Updated April 21, 2006; Email: spp@iitkgp.ac.in spp@cse.iitkgp.ernet.in
This course has no prerequisites and the necessary
background in linear algebra, algebra and quantum mechanics will
be included in this self-contained first level course.
Undergrads in their second and third year (B Tech and M Sc)
must meet their respective
faculty advisors to register for this course, possibly
treating it as
an additional elective, if not as a breadth elective.
For 10th semester Dual degree (CSE) and 8th semester B. Techs (CSE),
this is an elective in the regular elective list in slot B.
For UGs from other departments and dual degree students, this course
can be a breadth elective.
Students: Arijit Ghosh (03CS3007, Credit), Debapriya
Chatterjee (03CS1017, Credit),
Angik Sarkar (03EE1003, Credit), Anupam Prakash (Credit),
Susmit Kumar Jha (02CS1037, Credit),
Arka Majumdar (03EC1024, Credit),
Rushin Shah (03CS3012), Rahul Gokhale
(05CS6008, Credit),
Hrishikesh Bhattacharya (02CS1010, Credit), Himanshu Sharma (03PH2014, Audit),
Subhankar Mitra (02CS3016, Credit), Amit R. Goyal (02CS3012, Credit).

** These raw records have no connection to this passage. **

Lemma transfer_rows_spec mem b rect offset S height hs pixels :
  bm_inv mem -> backing_ok b -> rect_fits rect -> fits 64 offset -> 0 <= S ->
  (rx rect + rw rect) * 4 <= S -> ry rect + rh rect <= height ->
  length pixels = Z.to_nat (S * height) -> Forall (fits 8) pixels ->
  Forall (fun h => 0 <= h < rh rect) hs -> NoDup hs ->
  exists res pixels', transfer_rows mem b rect offset S hs pixels = Some (res, pixels') /\
    length pixels' = length pixels /\ Forall (fits 8) pixels' /\
    forall r c, 0 <= r -> 0 <= c < S ->
      if decide (r - ry rect ∈ hs /\ rx rect * 4 <= c < (rx rect + rw rect) * 4)
      then res = Ok () -> pixels' !! cell S r c =
             mjoin (flat mem (b_entries b) !! Z.to_nat (offset + S * (r - ry rect) + (c - rx rect * 4)))
      else pixels' !! cell S r c = pixels !! cell S r c.
Proof.
  intros Hm Hb [[] [] [] []] [Ho0 Ho1] HS Hw Hh Hlen Hf Hhs. revert pixels Hlen Hf.
  induction Hhs as [|h hs Hh0 Hhs IH]; intros pixels Hlen Hf Hnd; cbn [transfer_rows].
  { eexists _, _. split; [reflexivity|]. split_and!; [done|done|]. intros r c _ _. rewrite decide_False; [done|]. set_solver. }
  apply list.NoDup_cons in Hnd as [Hnin Hnd].
  assert (forall (res : result TransferError unit) p, res <> Ok () -> length p = length pixels -> Forall (fits 8) p ->
    (forall r c, 0 <= r -> 0 <= c < S -> ~ (r = ry rect + h /\ rx rect * 4 <= c < (rx rect + rw rect) * 4) ->
       p !! cell S r c = pixels !! cell S r c) ->
    exists res' p', Some (res, p) = Some (res', p') /\ length p' = length pixels /\ Forall (fits 8) p' /\
    forall r c, 0 <= r -> 0 <= c < S ->
      if decide (r - ry rect ∈ h :: hs /\ rx rect * 4 <= c < (rx rect + rw rect) * 4)
      then res' = Ok () -> p' !! cell S r c =
             mjoin (flat mem (b_entries b) !! Z.to_nat (offset + S * (r - ry rect) + (c - rx rect * 4)))
      else p' !! cell S r c = pixels !! cell S r c) as Hfail.
  { intros res p Hne Hl Hpf Hkeep. exists res, p. split_and!; [done|done|done|]. intros r c Hr Hc. case_decide as Hin; [done|].
    apply Hkeep; [done|done|]. intros [-> ?]. apply Hin. split; [apply elem_of_cons; left; lia|done]. }
  destruct (checked_add 64 offset (S * h)) as [src|] eqn:Hca; [|by apply Hfail].
  apply checked_add_Some in Hca as [-> Hlt]. unfold BYTES_PER_PIXEL.
  fold (cell S (ry rect + h) (rx rect * 4)). set (d := cell S (ry rect + h) (rx rect * 4)).
  assert (d + Z.to_nat (rw rect * 4) <= length pixels)%nat as Hd by (rewrite Hlen; apply cell_fit; lia).
  rewrite slice_Some by done. cbn [mbind option_bind]. set (row := take _ _).
  assert (length row = Z.to_nat (rw rect * 4)) as Hrl by (subst row; rewrite length_take, length_drop; lia).
  destruct (backing_read_spec mem b (offset + S * h) row) as (res & row' & -> & Hl' & Hf' & Hread);
    [done|done|split; nia|by apply Forall_take, Forall_drop|]. cbn [mbind option_bind].
  destruct (put_slice pixels d row') as [p1|] eqn:Hput; [|rewrite put_slice_Some in Hput; [done|lia]].
  cbn [mbind option_bind]. pose proof (put_slice_length _ _ _ _ Hput) as Hl1.
  assert (Forall (fits 8) p1) as Hf1.
  { rewrite put_slice_Some in Hput by lia. simplify_eq. rewrite !Forall_app. auto using Forall_take, Forall_drop. }
  assert (forall r c, 0 <= r -> 0 <= c < S -> p1 !! cell S r c =
    if decide (r = ry rect + h /\ rx rect * 4 <= c < (rx rect + rw rect) * 4)
    then row' !! Z.to_nat (c - rx rect * 4) else pixels !! cell S r c) as Hp1.
  { intros r c Hr Hc. rewrite (put_slice_lookup _ _ _ _ _ Hput), Hl', Hrl.
    pose proof (cell_row S r c (ry rect + h) (rx rect * 4) (rw rect * 4)) as Hrow. fold d in Hrow.
    destruct (decide (d <= cell S r c < d + Z.to_nat (rw rect * 4))%nat) as [Hin|Hout].
    - apply Hrow in Hin as [-> Hin]; [|lia..]. rewrite decide_True by lia. subst d. by rewrite cell_diff by lia.
    - rewrite Hrow in Hout by lia. rewrite decide_False by lia. done. }
  destruct res as [[]|e].
  2: { apply Hfail; [done|done|done|]. intros r c Hr Hc Hne. rewrite Hp1, decide_False by done. done. }
  destruct (IH p1) as (res & p2 & -> & Hl2 & Hf2 & Hlook); [by rewrite Hl1|done|done|].
  eexists _, _. split; [reflexivity|]. split_and!; [congruence|done|]. intros r c Hr Hc. specialize (Hlook r c Hr Hc).
  rewrite Hp1 in Hlook by done. destruct (decide (r = ry rect + h)) as [->|Hne].
  - replace (ry rect + h - ry rect) with h in * by lia.
    destruct (decide (rx rect * 4 <= c < (rx rect + rw rect) * 4)) as [Hin|Hout].
    + rewrite decide_False in Hlook by naive_solver. rewrite decide_True by (split; [apply elem_of_cons; by left|done]).
      rewrite decide_True in Hlook by done. intros _. rewrite Hlook.
      destruct (Hread eq_refl) as [_ Hbyte]. rewrite Hbyte by lia. do 2 f_equal. nia.
    + rewrite decide_False in Hlook by naive_solver. rewrite decide_False by naive_solver.
      by rewrite decide_False in Hlook by naive_solver.
  - rewrite (decide_False (P := r = _ /\ _)) in Hlook by naive_solver.
    assert (r - ry rect ∈ h :: hs <-> r - ry rect ∈ hs) as He by (rewrite elem_of_cons; naive_solver lia).
    destruct (decide (r - ry rect ∈ hs /\ _)); [rewrite decide_True by naive_solver|rewrite decide_False by naive_solver]; done.
Qed.
End backing.

Lemma put_slice_Forall {A} (P : A -> Prop) (l new l' : list A) i :
  put_slice l i new = Some l' -> Forall P l -> Forall P new -> Forall P l'.
Proof.
  unfold put_slice. case_bool_decide; [|done]. intros [= <-] Hl Hn. rewrite !Forall_app.
  auto using Forall_take, Forall_drop.
Qed.

Lemma copy_rows_fits src S view damage hs pixels pixels' :
  copy_rows src S view damage hs pixels = Some pixels' ->
  Forall (fits 8) (r_pixels src) -> Forall (fits 8) pixels -> Forall (fits 8) pixels'.
Proof.
  revert pixels. induction hs as [|h hs IH]; intros pixels Hc Hs Hp; cbn in Hc; [by simplify_eq|].
  destruct (_ || _); [done|]. destruct (slice _ _ _) as [bytes|] eqn:Hsl; [|done]. cbn in Hc.
  destruct (put_slice _ _ _) as [p1|] eqn:Hput; [|done]. cbn in Hc.
  apply (IH p1); [done|done|]. apply (put_slice_Forall _ _ _ _ _ Hput); [done|].
  unfold slice in Hsl. case_bool_decide; [|done]. simplify_eq. by apply Forall_take, Forall_drop.
Qed.

(** ** The invariant *)

Definition res_bytes (r : Resource) : Z := r_width r * r_height r * BYTES_PER_PIXEL.
Definition hostmem_of (m : gmap Z Resource) : Z := map_fold (fun _ r n => res_bytes r + n) 0 m.

Record res_ok (r : Resource) : Prop := {
  rk_width : 1 <= r_width r <= MAX_DIMENSION;
  rk_height : 1 <= r_height r <= MAX_DIMENSION;
  rk_length : length (r_pixels r) = Z.to_nat (stride r * r_height r);
  rk_pixels : Forall (fits 8) (r_pixels r);
  rk_backing : forall b, r_backing r = Some b -> backing_ok b;
}.

(** The frame of a scanout: blank when it shows nothing, else as large as the
    part of an existing resource it shows. *)
Record shows (resources : gmap Z Resource) (s : ScanoutState) (f : Frame) (r : Resource) : Prop := {
  sh_resource : resources !! s_resource_id s = Some r;
  sh_rect : rect_fits (s_rect s);
  sh_fits : fits_in (s_rect s) (r_width r) (r_height r) = true;
  sh_width : f_width f = rw (s_rect s);
  sh_height : f_height f = rh (s_rect s);
  sh_format : f_format f = Some (r_format r);
  sh_length : length (f_pixels f) = Z.to_nat (rw (s_rect s) * 4 * rh (s_rect s));
  sh_pixels : Forall (fits 8) (f_pixels f);
}.

Definition scan_ok (resources : gmap Z Resource) (s : ScanoutState) (f : Frame) : Prop :=
  if s_resource_id s =? 0
  then f_width f = 0 /\ f_height f = 0 /\ f_format f = None /\ f_pixels f = []
  else exists r, shows resources s f r.

Record gpu_ok (g : Gpu2d) : Prop := {
  gk_resources : forall id r, g_resources g !! id = Some r -> id <> 0 /\ res_ok r;
  gk_hostmem : g_hostmem g = hostmem_of (g_resources g);
  gk_budget : g_hostmem g <= MAX_HOSTMEM;
  gk_scanouts : Forall2 (scan_ok (g_resources g)) (g_scanouts g) (d_frames (g_display g));
  gk_modes : length (d_modes (g_display g)) = length (g_scanouts g);
}.

Lemma hostmem_insert m id r : m !! id = None -> hostmem_of (<[id := r]> m) = res_bytes r + hostmem_of m.
Proof. intros Hm. unfold hostmem_of. rewrite map_fold_insert_L; [done| |done]. intros. lia. Qed.

Lemma hostmem_delete m id r : m !! id = Some r -> hostmem_of m = res_bytes r + hostmem_of (delete id m).
Proof. intros Hm. unfold hostmem_of. rewrite (map_fold_delete_L _ _ id r m); [done| |done]. intros. lia. Qed.

Lemma hostmem_update m id r0 r :
  m !! id = Some r0 -> res_bytes r = res_bytes r0 -> hostmem_of (<[id := r]> m) = hostmem_of m.
Proof.
  intros Hm Hr. rewrite (hostmem_delete (<[id := r]> m) id r), (hostmem_delete m id r0) by (done || apply lookup_insert_eq).
  rewrite delete_insert_eq. lia.
Qed.

Lemma res_bytes_length r : res_ok r -> Z.of_nat (length (r_pixels r)) = res_bytes r.
Proof. intros []. rewrite rk_length0. unfold res_bytes, stride, BYTES_PER_PIXEL. lia. Qed.

Lemma hostmem_nonneg m : (forall id r, m !! id = Some r -> res_ok r) -> 0 <= hostmem_of m.
Proof.
  induction m as [|id r m Hid IH] using map_ind; intros Hok; [done|].
  rewrite hostmem_insert by done.
  assert (res_ok r) as Hr by (apply (Hok id); apply lookup_insert_eq).
  rewrite <- (res_bytes_length r Hr).
  assert (0 <= hostmem_of m) by (apply IH; intros id' r' Hr'; apply (Hok id');
    rewrite lookup_insert_ne; [done|intros ->; congruence]). lia.
Qed.

Lemma resource_new_ok format width height :
  1 <= width <= MAX_DIMENSION -> 1 <= height <= MAX_DIMENSION -> res_ok (resource_new format width height).
Proof.
  intros Hw Hh. split; cbn [resource_new r_width r_height r_pixels r_backing]; [done|done| | |done].
  - rewrite length_replicate. unfold stride. cbn [resource_new r_width]. f_equal. lia.
  - by apply Forall_replicate.
Qed.

(** [copy_into] between a resource and the frame of a scanout: pixel by pixel. *)
Lemma copy_into_spec resources s f r damage :
  shows resources s f r -> res_ok r -> rect_fits damage ->
  (forall x y, inside damage x y -> inside (s_rect s) x y) -> 0 < rw damage -> 0 < rh damage ->
  exists f', copy_into f r (s_rect s) damage = Some f' /\ shows resources s f' r /\ f_sequence f' = f_sequence f /\
    forall x y k, 0 <= x < rw (s_rect s) -> 0 <= y < rh (s_rect s) -> 0 <= k < 4 ->
      f_pixels f' !! cell (frame_stride f) y (x * 4 + k) =
      if decide (inside damage (rx (s_rect s) + x) (ry (s_rect s) + y))
      then r_pixels r !! cell (stride r) (ry (s_rect s) + y) ((rx (s_rect s) + x) * 4 + k)
      else f_pixels f !! cell (frame_stride f) y (x * 4 + k).
Proof.
  intros Hsh Hr Hd Hin Hdw Hdh. pose proof Hsh as [Hres Hrf Hfit Hfw Hfh Hff Hfl Hfp].
  destruct (fits_in_spec _ _ _ Hrf Hfit) as (Hvw & Hvh & Hvx & Hvy).
  pose proof (Hin (rx damage) (ry damage)) as H1.
  pose proof (Hin (rx damage + rw damage - 1) (ry damage + rh damage - 1)) as H2. unfold inside in H1, H2.
  destruct (copy_rows_spec r (s_rect s) damage (seqZ 0 (rh damage)) (f_pixels f)) as (p & Hcp & Hl & Hlook);
    [done|done|apply Hr|lia|lia|lia|lia|lia|lia|done| |].
  { apply list.Forall_forall. intros h Hh%elem_of_seqZ. lia. }
  unfold copy_into. unfold frame_stride, BYTES_PER_PIXEL in *. rewrite Hfw in *. rewrite Hcp. cbn [mbind option_bind].
  eexists. split; [reflexivity|]. split_and!; [|done|].
  - split; cbn; try done; [congruence|]. apply (copy_rows_fits _ _ _ _ _ _ _ Hcp); [apply Hr|done].
  - intros x y k Hx Hy Hk. cbn [f_pixels]. rewrite Hlook by lia. unfold inside.
    destruct (decide (rx damage <= rx (s_rect s) + x < rx damage + rw damage /\
                      ry damage <= ry (s_rect s) + y < ry damage + rh damage)) as [Hc|Hc].
    + rewrite decide_True by (rewrite elem_of_seqZ; lia). do 2 f_equal; lia.
    + rewrite decide_False by (rewrite elem_of_seqZ; lia). done.
Qed.

(** What [show] and [blank] leave in a frame. *)
Lemma show_spec resources s f r :
  resources !! s_resource_id s = Some r -> res_ok r -> rect_fits (s_rect s) ->
  fits_in (s_rect s) (r_width r) (r_height r) = true ->
  exists f', show f r (s_rect s) = Some f' /\ shows resources s f' r /\
    forall x y k, 0 <= x < rw (s_rect s) -> 0 <= y < rh (s_rect s) -> 0 <= k < 4 ->
      f_pixels f' !! cell (frame_stride f') y (x * 4 + k) =
      r_pixels r !! cell (stride r) (ry (s_rect s) + y) ((rx (s_rect s) + x) * 4 + k).
Proof.
  intros Hres Hr Hrf Hfit. destruct (fits_in_spec _ _ _ Hrf Hfit) as (Hw & Hh & _ & _). unfold show.
  set (f0 := {| f_width := rw (s_rect s) |}).
  assert (shows resources s f0 r) as Hs0.
  { split; try done; cbn [f0 f_pixels]; [by rewrite length_replicate|by apply Forall_replicate]. }
  destruct (copy_into_spec resources s f0 r (s_rect s)) as (f1 & -> & Hs1 & _ & Hpx); [done|done|done|done|done|done|].
  cbn [mbind option_bind]. eexists. split; [reflexivity|]. split; [by destruct Hs1|].
  intros x y k Hx Hy Hk. unfold frame_stride. cbn [bump f_pixels f_width]. rewrite (sh_width _ _ _ _ Hs1).
  specialize (Hpx x y k Hx Hy Hk). rewrite decide_True in Hpx by (unfold inside; lia). exact Hpx.
Qed.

====================================================
Syllabus:
Mathematical foundations; quantum mechanical principles and concepts; qubits,
quantum entanglement; reversible computation, quantum gates and registers;
universal gates for quantum computation; quantum parallelism and simple
quantum algorithms; quantum Fourier transforms and its applications, quantum
search algorithms; elements of quantum automata and quantum complexity theory;
introduction to quantum error correcting codes; entanglement
assisted communication; elements of quantum information theory and quantum
cryptography.
------------ Main texts:
(0) M. A. Nielsen and I. L. Chuang, Quantum Computation and Quantum
Information, Cambridge University Press, 2000.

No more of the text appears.